I’ve run every day for 140 days. Typing that, I can’t quite believe it’s true.
I’ve spent a lot of time running, but never considered myself a runner. Distances were not for me. Strong and tall I did quite well at sprinting and hurdles, but distance running was the bane of my existence. When I first moved to America I met one of my best friends ever in PE class. At the back of the class we had given up any hope of catching up with the class as well as any fucks about doing it at all and just chatted as we walked off our angst. I remember talking to him on day 60 or so of this challenge about how his own running program is going and how much joy it was bringing us. My teenage self was rolling her eyes inside of me, but fuck her. She had no idea how much I would need this.

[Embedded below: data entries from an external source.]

(** ** [server.js]: the allow-list of origins *)

(** [o.replace(/\/$/, "")]: the string without its last character when
    that is a slash. *)
Fixpoint strip_slash (o : string) : string :=
  match o with
  | EmptyString => EmptyString
  | String c o' =>
      match o' with
      | EmptyString => if Ascii.eqb c "/" then EmptyString else String c EmptyString
      | _ => String c (strip_slash o')
      end
  end.

(** [normalize]: a non-empty origin loses one trailing slash and is put in
    lower case. *)
Definition normalize (o : string) : string :=
  if Js.truthy o then Js.toLowerCase (strip_slash o) else o.

(** [[CLIENT_URL, ...].filter(Boolean).map(normalize)], as the elements of
    the set; [CLIENT_URL] is [None] when the variable is not set. *)
Definition allowedOrigins (clientUrl : option string) : list string :=
  normalize <$>
    omap (λ x : option string,
            match x with
            | Some s => if Js.truthy s then Some s else None
            | None => None
            end)
         [clientUrl; Some "http://localhost:3000"; Some "http://localhost:5500"].

(** The [origin] callback of the CORS middleware: whether the origin is
    allowed; [origin] is [None] when the request has no such header. *)
Definition originAllowed (clientUrl : option string) (origin : option string) : bool :=
  if negb (Js.truthy_opt origin) then true
  else bool_decide (normalize (default "" origin) ∈ allowedOrigins clientUrl).

(** * Properties *)

(** ** The loop of saves *)

Section Saves.
Variable id : ObjectId.

Lemma occupy_all_length found l : length (occupy_all id found l) = length l.
Proof.
  revert l. induction found as [|p found IH]; intros l; [done|].
  cbn. unfold occupy_all in IH. rewrite IH. apply length_insert.
Qed.

Lemma occupy_all_other found l i :
  i ∉ fst <$> found → occupy_all id found l !! i = l !! i.
Proof.
  revert l. induction found as [|p found IH]; intros l Hi; [done|].
  cbn in *. apply not_elem_of_cons in Hi as [Hne Hi].
  unfold occupy_all in IH. rewrite IH by done.
  by apply list_lookup_insert_ne.
Qed.

Lemma occupy_all_hit found l i s :
  (i, s) ∈ found → (∀ s', (i, s') ∈ found → s' = s) → i < length l →
  occupy_all id found l !! i = Some (occupy_for id s).
Proof.
  revert l. induction found as [|p found IH]; intros l Hin Huniq Hlt.
  { by apply elem_of_nil in Hin. }
  cbn. destruct (decide (i ∈ fst <$> found)) as [Hi|Hi].
  - apply list_elem_of_fmap in Hi as ([j s'] & -> & Hs'). cbn in *.
    assert (s' = s) as -> by (apply Huniq; by right).
    unfold occupy_all in IH. apply IH; [done| |by rewrite length_insert].
    intros s'' H. apply Huniq. by right.
  - change (foldl _ ?a found) with (occupy_all id found a).
    rewrite occupy_all_other by done.
    apply elem_of_cons in Hin as [<-|Hin].
    + cbn. by apply list_lookup_insert_eq.
    + exfalso. apply Hi. apply list_elem_of_fmap. by exists (i, s).
Qed.
End Saves.

(** What [Seat.find] returns. *)
Lemma elem_of_find_in labels d i s :
  (i, s) ∈ (find_in labels d).1 ↔ seats d !! i = Some s ∧ Seat.label s ∈ labels.
Proof.
  unfold find_in. cbn. rewrite list_elem_of_filter. cbn.
  rewrite elem_of_lookup_imap. split.
  - intros [Hl (j & x & [= -> ->] & Hx)]. done.
  - intros [Hx Hl]. split; [done|]. by exists i, s.
Qed.

(** The seats after the loop, position by position. *)
Lemma occupy_all_find_in id labels d i :
  occupy_all id (find_in labels d).1 (seats d) !! i =
  match seats d !! i with
  | Some s => if decide (Seat.label s ∈ labels) then Some (occupy_for id s) else Some s
  | None => None
  end.
Proof.
  destruct (seats d !! i) as [s|] eqn:Hs.
  - case_decide as Hl.
    + apply occupy_all_hit.
      * by apply elem_of_find_in.
      * intros s' [Hs' _]%elem_of_find_in. congruence.
      * by apply lookup_lt_Some in Hs.
    + rewrite occupy_all_other; [done|].
      intros ([j s'] & Hj & [Hs' Hl']%elem_of_find_in)%list_elem_of_fmap.
      cbn in Hj. subst j. congruence.
  - rewrite occupy_all_other; [done|].
    intros ([j s'] & Hj & [Hs' Hl']%elem_of_find_in)%list_elem_of_fmap.
    cbn in Hj. subst j. congruence.
Qed.

(** ** Runs of the approve handler *)

Lemma save_loop_cons id p found :
  save_loop id (p :: found) =
  bind (save_seat (p.1, occupy_for id p.2)) (λ _, save_loop id found).
Proof. reflexivity. Qed.

(** One save of the loop: a validation failure, a storage failure, or the
    write to the view. *)
Lemma save_seat_occupy id p w :
  save_seat (p.1, occupy_for id p.2) w =
  if validate_seat p.2 then
    if fails w then Throw (next w)
    else Ok tt (next (mkWorld (db w)
                 (with_seats (txn w) (<[p.1 := occupy_for id p.2]> (seats (txn w))))
                 (tick w) (fault w) (txn_state w)))
  else Throw w.
Proof.
  unfold save_seat, in_session, await, throw, validate_seat. cbn.
  destruct (Js.truthy (Seat.label p.2) && Js.truthy (Seat.row p.2)); [|done].
  by destruct (fails w).
Qed.

(** The loop never touches the durable state nor the state of the
    transaction, whether it ends or throws. *)
Lemma save_loop_durable id found w :
  match save_loop id found w with
  | Ok _ w' => db w' = db w ∧ fault w' = fault w ∧ txn_state w' = txn_state w
  | Throw w' => db w' = db w ∧ txn_state w' = txn_state w
  end.
Proof.
  revert w. induction found as [|p found IH]; intros w; [done|].
  rewrite save_loop_cons. unfold bind. rewrite save_seat_occupy.
  destruct (validate_seat p.2); [|done].
  destruct (fails w); [done|].
  specialize (IH (next (mkWorld (db w)
    (with_seats (txn w) (<[p.1:=occupy_for id p.2]> (seats (txn w))))
    (tick w) (fault w) (txn_state w)))).
  by destruct (save_loop _ _ _).
Qed.

(** Without a failure the loop ends, having written every found seat. *)
Lemma save_loop_ok id found w :
  fault w = None →
  forallb (λ p, validate_seat p.2) found = true →
  save_loop id found w =
  Ok tt (mkWorld (db w) (with_seats (txn w) (occupy_all id found (seats (txn w))))
                 (length found + tick w) None (txn_state w)).
Proof.
  revert w. induction found as [|p found IH]; intros [d t k f st] Hf Hv;
    cbn in Hf; subst f.
  { by destruct t. }
  cbn in Hv. apply andb_true_iff in Hv as [Hp Hv].
  rewrite save_loop_cons. unfold bind. rewrite save_seat_occupy, Hp. cbn.
  rewrite IH by done. cbn. do 2 f_equal. lia.
Qed.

So how the hell did this happen? Is it a good idea? Why would anyone try this?
Simple. I needed something to change. I felt like I was on a hamster wheel when it came to my fitness. Actually, I felt quite hamster-ish in general. I was active in fits-and-spurts and cozy the rest of the time. I also, had been feeling like I looked quite like a hamster. I had lost my fitness level in a major way. Believe it or not, that grumpy teenager had actually become fit once. After a childhood and adolescence of being overweight and not being super interested in anything active (I preferred to read books, organize charity events, write and paint) I had become rather fit. Traveling in my early twenties started a passion for the outdoors and after gaining weight living in Italy (pasta, wine and gelato-no regrets at all) inspired me to actually get into proper shape. I ran, did capoeira, pole dancing and learned how to eat very clean. Then I found a short cut through a particularly edgy ex-boyfriend. I became fueled by caffeine, cigarettes and bottled up trauma…amongst other things. Broken, but thin, I found myself living in a beautiful coastal city in Vietnam, working as a teacher with little kids and in an apartment up 168 stairs. My bum had never looked better. I never worked out, ate whatever I wanted and yet stayed at my goal weight. While I still obsessed over wanting to see the bones in my spine, I was relieved not to feel fat for the first time in my life.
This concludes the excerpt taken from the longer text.